Many well-meaning corporations desiring to partner with startups unintentionally drive startups away because their policies and practices run counter to the world of entrepreneurship. Here are three quick fixes to help ensure relationships are mutually beneficial and startups will be lining up to collaborate with your company.
1. Be realistic with requirements
Many startup founders launch companies as a direct result of the onerous, seemingly-endless requirements and bureaucracy that exist in some large organizations. While some paperwork is necessary, burying a potential startup partner in extraneous paperwork requests is a surefire way to send them looking for another partner.
Whether it's an RFP, requested company information before a preliminary meeting, or follow-up documents, be sure that everything you're asking for is necessary. Unlike big corporations, many startups do not have financial or legal council in-house, meaning every request to accountants and lawyers is billed à la carte. Don't ask for a reviewed financial statement if a copy of a tax return, bank statement or a P&L might be able to serve the same purpose.
2. Be flexible on your approach
Startups move at a very quick pace. A growing company could look totally different in March than it did in January. With that in mind, as you enter into partnerships with startups, be conscious of these changes. "Different" isn't necessarily "bad," so if a startup has a completely different way of doing things than your corporation is used to—for instance, if they insist on "walking meetings" instead of using a conference room—keep an open mind. You may find you love their new twists on old concepts! And if not, it's much easier to respectfully ask the startup to make a change going forward than making the same request before walking a mile in their shoes, as the saying goes.
3. Don't risk making a bad first impression
It only takes one wrong move for a startup founder to be completely turned off by a company. Think about it: Most people often associate their feelings about an entire company based on a single exchange with one employee—even if it's a junior level employee. That's why customers have so much ill-will toward companies who have bad customer-service reps — it doesn't matter how great the cable is, if it takes 12 hours to install and 45 minutes to get an answer on the phone, customers will gripe about the utility.

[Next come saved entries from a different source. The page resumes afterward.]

(** C29: the draws and the grid of a training run are those of a reference that draws one
    sample at a time and trains on it at once, with an update after every
    [samples_for_update] samples at the rate of that moment. Whatever the sizes of the
    draws, however late the values come back and however often the sampler is restored
    from its snapshot: the grid is that of the reference after the ingested samples, the
    generator that after the drawn ones, what is pending are the samples in between, and
    the next batch holds the points of the next samples. *)
Theorem training_ignores_the_schedule value p d stop s0 s :
  havana_from_params_and_domain p d stop = Ok s0 -> 0 < hp_samples_for_update p -> 0 <= stop <= usize_max ->
  steps (havana_step value p) s0 s ->
  let reference := online value p stop (hs_grid s0) (mc_seed (hp_seed p)) in
  let samples := online_samples value p stop (hs_grid s0) (mc_seed (hp_seed p)) in
  let ingested := Z.to_nat (hs_samples_ingested s) in
  let produced := Z.to_nat (hs_samples_produced s) in
  hs_grid s = (reference ingested).1 /\ hs_rng s = (reference produced).2 /\
  concat (pending_training_samples s) = samples ingested (produced - ingested)%nat /\
  forall n s' batch remaining, 0 <= n -> training_generate n s = (s', Ok (GBatch batch remaining)) ->
    exists rows, latent_rows batch rows /\ 0 < nr_samples batch <= n /\
      try_map (sample_row d) (samples produced (Z.to_nat (nr_samples batch))) = Ok rows.
Proof.
  intros H0 Hw Hstop Hsteps. cbv zeta.
  assert (follows value p stop (hs_grid s0) (mc_seed (hp_seed p)) d s) as H.
  { eapply (steps_invariant (havana_step value p) (follows value p stop (hs_grid s0) (mc_seed (hp_seed p)) d)); [| |exact Hsteps].
    - intros x y Hx. apply step_follows; [done|lia|exact Hx].
    - apply new_follows; [done..|lia]. }
  split_and!; [exact (fw_grid _ _ _ _ _ _ _ H)|exact (fw_rng _ _ _ _ _ _ _ H)| |].
  - rewrite (fw_pending _ _ _ _ _ _ _ H), (fw_produced _ _ _ _ _ _ _ H). f_equal.
    pose proof (fw_ingested _ _ _ _ _ _ _ H). pose proof (pending_count_nonneg s). lia.
  - intros n s' batch remaining Hn Hg. eapply generate_follows in Hg as [_ (rows & Hrows)]; [by exists rows|exact Hw|by destruct Hstop|exact H|exact Hn].
Qed.
End laws.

It's exactly the same in the business world. Startup founders will likely judge your company based not on the CEO's annual report or PR-friendly activities, but by the email he or she receives from whoever initiates the relationship. Plenty of VC companies and major organizations have blown would-be deals because an intern sent a form email and carelessly misspelled the name of the founder or company. Every member of your organization and every communication—both inbound and outbound—counts, because the recipient will be forming his or her opinion based on the exchange.
By eliminating these three common missteps, your company will be well-positioned to partner with innovative, fast-growing startups.